TASK TO COMPLETE. Copy out all of the data exactly as it appears.
[Start of Attachment]
Lemma update_full :
  mdb_get a leading = None -> leading_candidates_size (elections s) = num_leading ->
  wp (update_leading_candidates a c) updated_ok s.
Proof.
  intros Hg Hfull. destruct Hlead as [Ht Hsize Hmin].
  rw /update_leading_candidates. do 3 apply wpg_bind, wp_get_elections. rw Hg Hfull Z.eqb_refl.
  specialize (Hmin Hfull). rw Hsize in Hfull. case_match eqn:Hb.
  - apply wpg_bind, wp_get_elections, wpg_bind. rw /missing (proj1 Hmin).
    apply wpg_massert; [intros _|done].
    apply wpg_bind, wp_modify_elections, wpg_bind, wp_modify_elections. cbn beta.
    apply sync_after.
    + etransitivity; [apply (only_leading_table (mdb_del (min_leading_candidate (elections s)).1 leading))|].
      apply only_leading_table.
    + by apply (table_replace _ _ _ _ Ht Hr).
  - apply wpg_ret. split; [|done]. split; [|done|by intros _].
    apply (table_below _ _ _ _ Ht Hr (min_leading_candidate (elections s))); try done.
    by rw /beats Hb.
Qed.

Lemma update_room :
  mdb_get a leading = None -> leading_candidates_size (elections s) <> num_leading ->
  wp (update_leading_candidates a c) updated_ok s.
Proof.
  intros Hg Hroom. destruct Hlead as [Ht Hsize _]. pose proof (to_le _ _ Ht) as Hle.
  rw -Hsize in Hle.
  rw /update_leading_candidates. do 3 apply wpg_bind, wp_get_elections.
  rw Hg (proj2 (Z.eqb_neq _ _) Hroom).
  apply wpg_bind, wp_modify_elections, wpg_bind, wp_modify_elections, wpg_bind, wp_get_elections.
  cbn [elections set_elections leading_candidates_size set_leading_candidates_size
       set_leading_candidates_db].
  assert (0 <= leading_candidates_size (elections s)) as Hpos by (rw Hsize; lia).
  rw (wrap_id 64); [|rw /in_width; change num_leading with 8 in *; lia].
  assert (table_ok (<[a := c]> pool) (mdb_put a c leading)) as Ht'.
  { apply table_add; try done. rw -Hsize. lia. }
  assert (only_leading s (set_elections (set_leading_candidates_size
            (leading_candidates_size (elections s) + 1)
            (set_leading_candidates_db (mdb_put a c leading) (elections s))) s)) as Hf.
  { etransitivity; [apply only_leading_table|apply (only_leading_size _ (set_elections _ s))]. }
  case_match eqn:Hn; [by apply sync_after|].
  apply wpg_ret. split; [|done]. split; cbn; [done| |].
  - rw length_items_put_new // Hsize. lia.
  - intros Hfull. by rw Hfull Z.eqb_refl in Hn.
Qed.

(** Every change that does not lower a candidate keeps the leading candidates
    the best of all, and the cached minimum and size right. *)
Lemma update_leading_ok : wp (update_leading_candidates a c) updated_ok s.
Proof.
  destruct (mdb_get a leading) as [c0|] eqn:Hg; [by apply (update_known c0)|].
  destruct (decide (leading_candidates_size (elections s) = num_leading));
    [by apply update_full|by apply update_room].
Qed.
End Update.

(** ** The best eight *)

(** How many candidates of [pool] rank above [x]. *)
Definition above (pool : gmap Z CandidateInfo) (x : entry) : nat :=
  size (filter (fun y => beats y x) pool).

Lemma table_best pool t a c :
  table_ok pool t -> pool !! a = Some c ->
  mdb_get a t = Some c <-> Z.of_nat (above pool (a, c)) < num_leading.
Proof.
  intros Ht Hp. rw /above -length_map_to_list. split.
  - intros Hg. pose proof (to_le _ _ Ht) as Hle. rw (items_del _ _ _ Hg) /= in Hle.
    enough (length (map_to_list (filter (fun y => beats y (a, c)) pool))
            <= length (mdb_items (mdb_del a t)))%nat by lia.
    apply submseteq_length, NoDup_submseteq; [apply NoDup_map_to_list|].
    intros [b cb]. rw elem_of_map_to_list map_lookup_filter_Some. intros [Hb Hbeat].
    assert (a <> b) as Hne. { intros <-. rw Hp in Hb. injection Hb as <-. by apply beats_irrefl in Hbeat. }
    apply items_get. rw get_del_ne //. destruct (mdb_get b t) as [cb'|] eqn:Hgb.
    + apply (to_pool _ _ Ht) in Hgb. congruence.
    + destruct (to_out _ _ Ht b cb Hb Hgb) as [_ Habove].
      apply items_get, Habove in Hg. by apply (beats_trans _ _ _ Hbeat), beats_irrefl in Hg.
  - intros Hlt. destruct (mdb_get a t) as [c'|] eqn:Hg.
    { apply (to_pool _ _ Ht) in Hg. congruence. }
    destruct (to_out _ _ Ht a c Hp Hg) as [Hfull Habove].
    enough (length (mdb_items t)
            <= length (map_to_list (filter (fun y => beats y (a, c)) pool)))%nat by lia.
    apply submseteq_length, NoDup_submseteq; [apply items_nodup|].
    intros [b cb] Hb. rw elem_of_map_to_list map_lookup_filter_Some. split; [|by apply Habove].
    by apply (table_items _ _ _ Ht Hb).
Qed.

(** An empty table leads the empty pool. *)
Lemma leading_ok_empty e :
  leading_candidates_db e = mdb_empty -> leading_candidates_size e = 0 -> leading_ok ∅ e.
Proof.
  intros He Hs. assert (mdb_items (leading_candidates_db e) = []) as Hnil.
  { rw He. destruct (mdb_items mdb_empty) as [|[k v] ?] eqn:E; [done|].
    assert ((k, v) ∈ mdb_items (mdb_empty (V := CandidateInfo))) as Hin by (rw E; left).
    apply items_get in Hin. by rw get_empty in Hin. }
  split; rw ?Hnil ?Hs //. split; rw ?Hnil; try done; intros a c; rw ?lookup_empty //.
  by rw He get_empty.
Qed.

(** A sequence of changes of candidates, and the records it leaves. *)
Fixpoint candidate_puts (xs : list entry) : M Store unit :=
  match xs with
  | [] => mret tt
  | x :: xs => candidate_put x.1 x.2;; candidate_puts xs
  end.
Fixpoint all_raise (pool : gmap Z CandidateInfo) (xs : list entry) : Prop :=
  match xs with
  | [] => True
  | x :: xs => raises pool x /\ all_raise (<[x.1 := x.2]> pool) xs
  end.
Definition latest (pool : gmap Z CandidateInfo) (xs : list entry) : gmap Z CandidateInfo :=
  foldl (fun p x => <[x.1 := x.2]> p) pool xs.

(** What candidate_put keeps. *)
Definition same_but_candidates (s s' : Store) : Prop :=
  same_funds s s' /\ same_liabilities s s' /\ same_power s s' /\
  representative_db s' = representative_db s /\ request_db s' = request_db s.

Lemma candidate_put_ok pool s a c :
  leading_ok pool (elections s) -> raises pool (a, c) ->
  wp (candidate_put a c) (fun _ s' =>
    leading_ok (<[a := c]> pool) (elections s') /\
    candidacy_db (elections s') = mdb_put a c (candidacy_db (elections s)) /\
    same_but_candidates s s') s.
Proof.
  intros Hl Hr. apply wpg_bind, wp_modify_elections.
  eapply wpg_mono; [apply update_leading_ok; [|done]|].
  { destruct Hl as [? ? ?]. by split. }
  intros _ s' [Hl' (? & ? & ? & ? & ? & t & n & m & He)]. split_and!; try done. by rw He.
Qed.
[End of Attachment]
SOLUTION TO THIS EXERCISE.
Lemma update_full :
  mdb_get a leading = None -> leading_candidates_size (elections s) = num_leading ->
  wp (update_leading_candidates a c) updated_ok s.
Proof.
  intros Hg Hfull. destruct Hlead as [Ht Hsize Hmin].
  rw /update_leading_candidates. do 3 apply wpg_bind, wp_get_elections. rw Hg Hfull Z.eqb_refl.
  specialize (Hmin Hfull). rw Hsize in Hfull. case_match eqn:Hb.
  - apply wpg_bind, wp_get_elections, wpg_bind. rw /missing (proj1 Hmin).
    apply wpg_massert; [intros _|done].
    apply wpg_bind, wp_modify_elections, wpg_bind, wp_modify_elections. cbn beta.
    apply sync_after.
    + etransitivity; [apply (only_leading_table (mdb_del (min_leading_candidate (elections s)).1 leading))|].
      apply only_leading_table.
    + by apply (table_replace _ _ _ _ Ht Hr).
  - apply wpg_ret. split; [|done]. split; [|done|by intros _].
    apply (table_below _ _ _ _ Ht Hr (min_leading_candidate (elections s))); try done.
    by rw /beats Hb.
Qed.

Lemma update_room :
  mdb_get a leading = None -> leading_candidates_size (elections s) <> num_leading ->
  wp (update_leading_candidates a c) updated_ok s.
Proof.
  intros Hg Hroom. destruct Hlead as [Ht Hsize _]. pose proof (to_le _ _ Ht) as Hle.
  rw -Hsize in Hle.
  rw /update_leading_candidates. do 3 apply wpg_bind, wp_get_elections.
  rw Hg (proj2 (Z.eqb_neq _ _) Hroom).
  apply wpg_bind, wp_modify_elections, wpg_bind, wp_modify_elections, wpg_bind, wp_get_elections.
  cbn [elections set_elections leading_candidates_size set_leading_candidates_size
       set_leading_candidates_db].
  assert (0 <= leading_candidates_size (elections s)) as Hpos by (rw Hsize; lia).
  rw (wrap_id 64); [|rw /in_width; change num_leading with 8 in *; lia].
  assert (table_ok (<[a := c]> pool) (mdb_put a c leading)) as Ht'.
  { apply table_add; try done. rw -Hsize. lia. }
  assert (only_leading s (set_elections (set_leading_candidates_size
            (leading_candidates_size (elections s) + 1)
            (set_leading_candidates_db (mdb_put a c leading) (elections s))) s)) as Hf.
  { etransitivity; [apply only_leading_table|apply (only_leading_size _ (set_elections _ s))]. }
  case_match eqn:Hn; [by apply sync_after|].
  apply wpg_ret. split; [|done]. split; cbn; [done| |].
  - rw length_items_put_new // Hsize. lia.
  - intros Hfull. by rw Hfull Z.eqb_refl in Hn.
Qed.

(** Every change that does not lower a candidate keeps the leading candidates
    the best of all, and the cached minimum and size right. *)
Lemma update_leading_ok : wp (update_leading_candidates a c) updated_ok s.
Proof.
  destruct (mdb_get a leading) as [c0|] eqn:Hg; [by apply (update_known c0)|].
  destruct (decide (leading_candidates_size (elections s) = num_leading));
    [by apply update_full|by apply update_room].
Qed.
End Update.

(** ** The best eight *)

(** How many candidates of [pool] rank above [x]. *)
Definition above (pool : gmap Z CandidateInfo) (x : entry) : nat :=
  size (filter (fun y => beats y x) pool).

Lemma table_best pool t a c :
  table_ok pool t -> pool !! a = Some c ->
  mdb_get a t = Some c <-> Z.of_nat (above pool (a, c)) < num_leading.
Proof.
  intros Ht Hp. rw /above -length_map_to_list. split.
  - intros Hg. pose proof (to_le _ _ Ht) as Hle. rw (items_del _ _ _ Hg) /= in Hle.
    enough (length (map_to_list (filter (fun y => beats y (a, c)) pool))
            <= length (mdb_items (mdb_del a t)))%nat by lia.
    apply submseteq_length, NoDup_submseteq; [apply NoDup_map_to_list|].
    intros [b cb]. rw elem_of_map_to_list map_lookup_filter_Some. intros [Hb Hbeat].
    assert (a <> b) as Hne. { intros <-. rw Hp in Hb. injection Hb as <-. by apply beats_irrefl in Hbeat. }
    apply items_get. rw get_del_ne //. destruct (mdb_get b t) as [cb'|] eqn:Hgb.
    + apply (to_pool _ _ Ht) in Hgb. congruence.
    + destruct (to_out _ _ Ht b cb Hb Hgb) as [_ Habove].
      apply items_get, Habove in Hg. by apply (beats_trans _ _ _ Hbeat), beats_irrefl in Hg.
  - intros Hlt. destruct (mdb_get a t) as [c'|] eqn:Hg.
    { apply (to_pool _ _ Ht) in Hg. congruence. }
    destruct (to_out _ _ Ht a c Hp Hg) as [Hfull Habove].
    enough (length (mdb_items t)
            <= length (map_to_list (filter (fun y => beats y (a, c)) pool)))%nat by lia.
    apply submseteq_length, NoDup_submseteq; [apply items_nodup|].
    intros [b cb] Hb. rw elem_of_map_to_list map_lookup_filter_Some. split; [|by apply Habove].
    by apply (table_items _ _ _ Ht Hb).
Qed.

(** An empty table leads the empty pool. *)
Lemma leading_ok_empty e :
  leading_candidates_db e = mdb_empty -> leading_candidates_size e = 0 -> leading_ok ∅ e.
Proof.
  intros He Hs. assert (mdb_items (leading_candidates_db e) = []) as Hnil.
  { rw He. destruct (mdb_items mdb_empty) as [|[k v] ?] eqn:E; [done|].
    assert ((k, v) ∈ mdb_items (mdb_empty (V := CandidateInfo))) as Hin by (rw E; left).
    apply items_get in Hin. by rw get_empty in Hin. }
  split; rw ?Hnil ?Hs //. split; rw ?Hnil; try done; intros a c; rw ?lookup_empty //.
  by rw He get_empty.
Qed.

(** A sequence of changes of candidates, and the records it leaves. *)
Fixpoint candidate_puts (xs : list entry) : M Store unit :=
  match xs with
  | [] => mret tt
  | x :: xs => candidate_put x.1 x.2;; candidate_puts xs
  end.
Fixpoint all_raise (pool : gmap Z CandidateInfo) (xs : list entry) : Prop :=
  match xs with
  | [] => True
  | x :: xs => raises pool x /\ all_raise (<[x.1 := x.2]> pool) xs
  end.
Definition latest (pool : gmap Z CandidateInfo) (xs : list entry) : gmap Z CandidateInfo :=
  foldl (fun p x => <[x.1 := x.2]> p) pool xs.

(** What candidate_put keeps. *)
Definition same_but_candidates (s s' : Store) : Prop :=
  same_funds s s' /\ same_liabilities s s' /\ same_power s s' /\
  representative_db s' = representative_db s /\ request_db s' = request_db s.

Lemma candidate_put_ok pool s a c :
  leading_ok pool (elections s) -> raises pool (a, c) ->
  wp (candidate_put a c) (fun _ s' =>
    leading_ok (<[a := c]> pool) (elections s') /\
    candidacy_db (elections s') = mdb_put a c (candidacy_db (elections s)) /\
    same_but_candidates s s') s.
Proof.
  intros Hl Hr. apply wpg_bind, wp_modify_elections.
  eapply wpg_mono; [apply update_leading_ok; [|done]|].
  { destruct Hl as [? ? ?]. by split. }
  intros _ s' [Hl' (? & ? & ? & ? & ? & t & n & m & He)]. split_and!; try done. by rw He.
Qed.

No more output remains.